Start of Data for processing

(* ===== verification/FatRead.v ===== *)
(** * FAT32: reading a file

    [fat32_read] has two ways to read a chain: cluster by cluster through a
    buffer, and, when the driver offers transfers of several sectors, run by run
    of consecutive clusters.  Both return the same bytes of the chain; the second
    fetches whole sectors and so writes up to 511 bytes past the last one it
    reports. *)

From Stdlib Require Import ZArith Lia.
From stdpp Require Import base numbers list gmap.
From S2P Require Import Prelude Bytes Fat FatChain FatAlloc.

(** ** Lists *)

Lemma splice_splice (b : list Z) o x y :
  (o + length x + length y <= length b)%nat -> splice (splice b o x) (o + length x) y = splice b o (x ++ y).
Proof.
  intros H. apply list_eq. intros i. rewrite !lookup_splice by (rewrite ?length_splice, ?length_app; lia).
  rewrite length_app. repeat case_decide; try lia; [|by rewrite lookup_app_l by lia|done].
  rewrite lookup_app_r by lia. f_equal. lia.
Qed.

Lemma take_splice_end (b : list Z) o x k :
  (o + length x <= length b)%nat -> (k <= length x)%nat -> take (o + k) (splice b o x) = take o b ++ take k x.
Proof.
  intros H Hk. unfold splice. rewrite take_app. rewrite length_take, Nat.min_l by lia. rewrite take_take, Nat.min_r by lia.
  f_equal. rewrite take_app. replace (o + k - o)%nat with k by lia. replace (k - length x)%nat with 0%nat by lia.
  by rewrite take_0, app_nil_r.
Qed.
(* ===== verification/Resolver.v ===== *)
(** * Clients above UDP: receiving, resolving, binding
    ([src/src/net/dns.c], [dhcp.c])

    A received frame runs through [netstack_handle_packet]; UDP then calls the
    registered callback, with a pointer to the bytes behind the UDP header in the
    driver's buffer.  The waiting loops of [dns_resolve] and of the DHCP task take
    what arrives as an argument: for each attempt what happens while the address
    of the server is looked up, and for each wake-up the frames that came since
    the last one.  The attempts of [dns_resolve] are numbered from 0. *)

From Stdlib Require Import ZArith Lia String.
From stdpp Require Import base numbers list gmap.
From S2P Require Import Prelude Pmm Kheap Bytes Net Tcp TcpBuf NetRx NetTcp Dns Dhcp.

#[local] Open Scope Z_scope.

(** ** Callbacks *)

(** The addresses of the two callbacks. *)
Definition DNS_CALLBACK : Z := 1.
Definition DHCP_CALLBACK : Z := 2.

Definition dns_init : M client unit := on_stack (udp_register_callback DNS_LOCAL_PORT DNS_CALLBACK).
Definition dhcp_init : M client unit := on_stack (udp_register_callback 68 DHCP_CALLBACK).

(** UDP data starts behind 14 bytes Ethernet, 20 bytes IP and 8 bytes UDP header. *)
Definition UDP_DATA : nat := 42.

Fixpoint run_calls (data : list Z) (calls : list udp_call) : M client unit :=
  match calls with
  | [] => mret_ tt
  | u :: calls' =>
      (if uc_callback u =? DNS_CALLBACK then on_resolver (dns_callback data)
       else mwhen (uc_callback u =? DHCP_CALLBACK) (dhcp_callback data)) ;;;
      run_calls data calls'
  end.

(** [frame] is the driver's buffer from the frame on, [len] the frame's length. *)
Definition receive (frame : list Z) (len : Z) : M client unit :=
  before <-- mgets (fun c => length (udp_calls (stack c))) ;;
  on_stack (netstack_handle_packet [] frame len) ;;;
  calls <-- mgets (fun c => drop before (udp_calls (stack c))) ;;
  run_calls (drop UDP_DATA frame) calls.
(* ===== verification/Http.v ===== *)
(** * The HTTP client ([src/src/net/http.c])

    URLs, headers and redirects as functions on strings (lists of bytes without
    NUL), the receive loop, and [http_get_url] over an interface of connections:
    name resolution, connecting, sending and closing are operations of the network
    below ([conn_ops]), since TLS is a library.  What the connection delivers is
    an argument: for each call of [http_conn_receive] the time and its result.

    Arrays have the sizes of the code: an overrun is [Overflow], a loop that does
    not end [Hang]. *)

From Stdlib Require Import ZArith Lia String.
From stdpp Require Import base numbers list gmap.
From S2P Require Import Prelude Bytes.

#[local] Open Scope Z_scope.

(** ** Strings *)

Definition CR : Z := 13.
Definition LF : Z := 10.
Definition COLON : Z := 58.
Definition SLASH : Z := 47.
Definition CRLF : list Z := [CR; LF].

Definition starts (s prefix : list Z) : bool := bool_decide (take (length prefix) s = prefix).

(** [strstr]: the index of the first occurrence. *)
Fixpoint strstr (s sub : list Z) : option nat :=
  if starts s sub then Some 0%nat else
  match s with
  | [] => None
  | _ :: s' => match strstr s' sub with Some i => Some (S i) | None => None end
  end.

(** ** URLs *)

Inductive parsed := Parsed (host path : list Z) (port : Z) (use_tls : bool) | Hang | Overflow.

Definition HOST_SIZE : nat := 128.
Definition PATH_SIZE : nat := 256.

Definition host_end (ch : Z) : bool := ((ch =? COLON) || (ch =? SLASH))%bool.

(** The loop over the host, with [host] so far; [None] when it does not end: at
    127 bytes it neither stores nor moves on. *)
Fixpoint host_loop (host ptr : list Z) : option (list Z * list Z) :=
  match ptr with
  | [] => Some (host, [])
  | ch :: ptr' =>
      if host_end ch then Some (host, ptr) else
      if (length host <? HOST_SIZE - 1)%nat then host_loop (host ++ [ch]) ptr' else None
  end.

Definition is_digit (ch : Z) : bool := ((48 <=? ch) && (ch <=? 57))%bool.

Fixpoint port_loop (port : Z) (ptr : list Z) : Z * list Z :=
  match ptr with
  | ch :: ptr' => if is_digit ch then port_loop (u16 (port * 10 + (ch - 48))) ptr' else (port, ptr)
  | [] => (port, [])
  end.

Definition after_scheme (url : list Z) : list Z * Z * bool :=
  if bool_decide (strstr url (str "http://") = Some 0%nat) then (drop 7 url, 80, false)
  else if bool_decide (strstr url (str "https://") = Some 0%nat) then (drop 8 url, 443, true)
  else (url, 80, false).

Definition http_parse_url_internal (url : list Z) : parsed :=
  let '(rest, port, use_tls) := after_scheme url in
  match host_loop [] rest with
  | None => Hang
  | Some (host, ptr) =>
      let '(port, ptr) := match ptr with
                          | ch :: ptr' => if ch =? COLON then port_loop 0 ptr' else (port, ptr)
                          | [] => (port, ptr)
                          end in
      let path := match ptr with ch :: _ => if ch =? SLASH then ptr else [SLASH] | [] => [SLASH] end in
      if (length path <? PATH_SIZE)%nat then Parsed host path port use_tls else Overflow
  end.

Definition http_parse_url (url : list Z) : parsed :=
  match http_parse_url_internal url with Parsed h p n _ => Parsed h p n false | r => r end.

(** ** Headers *)

Definition lower (c : Z) : Z := if ((65 <=? c) && (c <=? 90))%bool then c + 32 else c.
(* ===== verification/NetIf.v ===== *)
(** * The list of network interfaces ([src/src/net/net.c], [src/include/net.h])

    Interfaces are records linked through [next]; the state is the head of the
    list and the [next] field of every record by address, 0 for NULL. *)

From Stdlib Require Import ZArith Lia.
From stdpp Require Import base numbers list gmap.
From S2P Require Import Prelude.

#[local] Open Scope Z_scope.

Record netifs := { interfaces : Z; if_next : gmap Z Z }.

Definition net_init (s : netifs) : netifs := {| interfaces := 0; if_next := if_next s |}.

Definition next_of (s : netifs) (p : Z) : Z := default 0 (if_next s !! p).

(** [while (curr->next != NULL) curr = curr->next;]: [None] when it still runs
    after [n] steps. *)
Fixpoint last_interface (s : netifs) (n : nat) (curr : Z) : option Z :=
  if next_of s curr =? 0 then Some curr else
  match n with O => None | S n' => last_interface s n' (next_of s curr) end.

Definition net_register_interface (fuel : nat) (netif : Z) (s : netifs) : option netifs :=
  if interfaces s =? 0 then Some {| interfaces := netif; if_next := if_next s |} else
  match last_interface s fuel (interfaces s) with
  | None => None
  | Some curr => Some {| interfaces := interfaces s; if_next := <[curr := netif]> (if_next s) |}
  end.

Definition net_get_list (s : netifs) : Z := interfaces s.

(** The list from [p] on is [l]. *)
Inductive linked (s : netifs) : Z -> list Z -> Prop :=
| linked_nil : linked s 0 []
| linked_cons p l : p <> 0 -> linked s (next_of s p) l -> linked s p (p :: l).

Lemma linked_last s p l : linked s p l -> p <> 0 -> forall n, (length l <= S n)%nat ->
  exists q, last_interface s n p = Some q /\ last l = Some q /\ next_of s q = 0.
Proof.
  induction 1 as [|p l Hp Hl IH]; intros Hne n Hn; [done|]. cbn [length] in Hn. destruct n as [|n]; cbn [last_interface]; destruct (Z.eqb_spec (next_of s p) 0) as [E|E].
  - rewrite E in Hl. inversion Hl; subst; [|done]. by exists p.
  - destruct l; [by inversion Hl; subst|simpl in Hn; lia].
  - rewrite E in Hl. inversion Hl; subst; [|done]. by exists p.
  - destruct (IH E n ltac:(lia)) as (q & E1 & E2 & E3). exists q. split; [done|]. split; [|done]. by destruct l.
Qed.

Lemma linked_append s p l q n h : linked s p l -> last l = Some q -> NoDup (l ++ [n]) -> n <> 0 -> next_of s n = 0 ->
  linked {| interfaces := h; if_next := <[q := n]> (if_next s) |} p (l ++ [n]).
Proof.
  intros Hl. induction Hl as [|p l Hp Hl IH]; [done|]. intros Hq Hnd Hn Hnn. cbn [app] in *. apply NoDup_cons in Hnd as [Hnin Hnd].
  constructor; [done|]. unfold next_of. cbn [if_next]. destruct l as [|p' l].
  - injection Hq as <-. rewrite lookup_insert_eq. cbn [default app]. constructor; [done|]. unfold next_of. cbn [if_next].
    rewrite lookup_insert_ne by (intros ->; apply Hnin; cbn; left). unfold next_of in Hnn. rewrite Hnn. constructor.
  - assert (Hpq : q <> p).
    { intros ->. apply Hnin. apply elem_of_app. left. by apply last_Some_elem_of. }
    rewrite lookup_insert_ne by done. apply IH; [exact Hq|done|done|done].
Qed.

(** A new interface, with its [next] NULL, is appended to the list; the steps of
    the walk are at most the length of the list. *)
Theorem net_register_appends s l n fuel :
  linked s (net_get_list s) l -> NoDup (l ++ [n]) -> n <> 0 -> next_of s n = 0 -> (length l <= fuel)%nat ->
  exists s', net_register_interface fuel n s = Some s' /\ linked s' (net_get_list s') (l ++ [n]).
Proof.
  unfold net_get_list, net_register_interface. intros Hl Hnd Hn Hnn Hf. destruct (Z.eqb_spec (interfaces s) 0) as [E|E].
  - rewrite E in Hl. inversion Hl; subst; [|done]. eexists. split; [reflexivity|]. cbn. constructor; [done|].
    unfold next_of in *. cbn. rewrite Hnn. constructor.
  - destruct (linked_last s _ l Hl E fuel ltac:(lia)) as (q & -> & Hq & _). eexists. split; [reflexivity|]. cbn [interfaces]. by apply linked_append.
Qed.

(** Registering the last interface again links it to itself: the next
    registration never ends. *)
Theorem net_register_twice_loops s n m fuel f :
  interfaces s = 0 -> n <> 0 -> next_of s n = 0 ->
  exists s1 s2, net_register_interface fuel n s = Some s1 /\ net_register_interface fuel n s1 = Some s2 /\ net_register_interface f m s2 = None.
Proof.
  intros H0 Hn Hnn. unfold net_register_interface at 1. rewrite H0. eexists.
  set (s1 := {| interfaces := n; if_next := if_next s |}). exists {| interfaces := n; if_next := <[n := n]> (if_next s) |}. split; [reflexivity|].
  assert (E1 : forall k, last_interface s1 k n = Some n) by (intros k; destruct k; cbn [last_interface]; change (next_of s1 n) with (next_of s n); by rewrite Hnn).
  split.
  - unfold net_register_interface. cbn [interfaces]. rewrite (proj2 (Z.eqb_neq _ _) Hn), E1. done.
  - unfold net_register_interface. cbn [interfaces]. rewrite (proj2 (Z.eqb_neq _ _) Hn).
    assert (E2 : forall k, last_interface {| interfaces := n; if_next := <[n := n]> (if_next s) |} k n = None).
    { induction k as [|k IH]; cbn [last_interface]; unfold next_of; cbn [if_next]; rewrite lookup_insert_eq; change (default 0 (Some n)) with n; rewrite (proj2 (Z.eqb_neq _ _) Hn); [done|exact IH]. }
    by rewrite E2.
Qed.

End of Data for processing

Exercise objective: Give back the lines of the data exactly as they are written, from the first line through the line containing "intros H Hk.".

Answer below:
(* ===== verification/FatRead.v ===== *)
(** * FAT32: reading a file

    [fat32_read] has two ways to read a chain: cluster by cluster through a
    buffer, and, when the driver offers transfers of several sectors, run by run
    of consecutive clusters.  Both return the same bytes of the chain; the second
    fetches whole sectors and so writes up to 511 bytes past the last one it
    reports. *)

From Stdlib Require Import ZArith Lia.
From stdpp Require Import base numbers list gmap.
From S2P Require Import Prelude Bytes Fat FatChain FatAlloc.

(** ** Lists *)

Lemma splice_splice (b : list Z) o x y :
  (o + length x + length y <= length b)%nat -> splice (splice b o x) (o + length x) y = splice b o (x ++ y).
Proof.
  intros H. apply list_eq. intros i. rewrite !lookup_splice by (rewrite ?length_splice, ?length_app; lia).
  rewrite length_app. repeat case_decide; try lia; [|by rewrite lookup_app_l by lia|done].
  rewrite lookup_app_r by lia. f_equal. lia.
Qed.

Lemma take_splice_end (b : list Z) o x k :
  (o + length x <= length b)%nat -> (k <= length x)%nat -> take (o + k) (splice b o x) = take o b ++ take k x.
Proof.
  intros H Hk. unfold splice. rewrite take_app. rewrite length_take, Nat.min_l by lia. rewrite take_take, Nat.min_r by lia.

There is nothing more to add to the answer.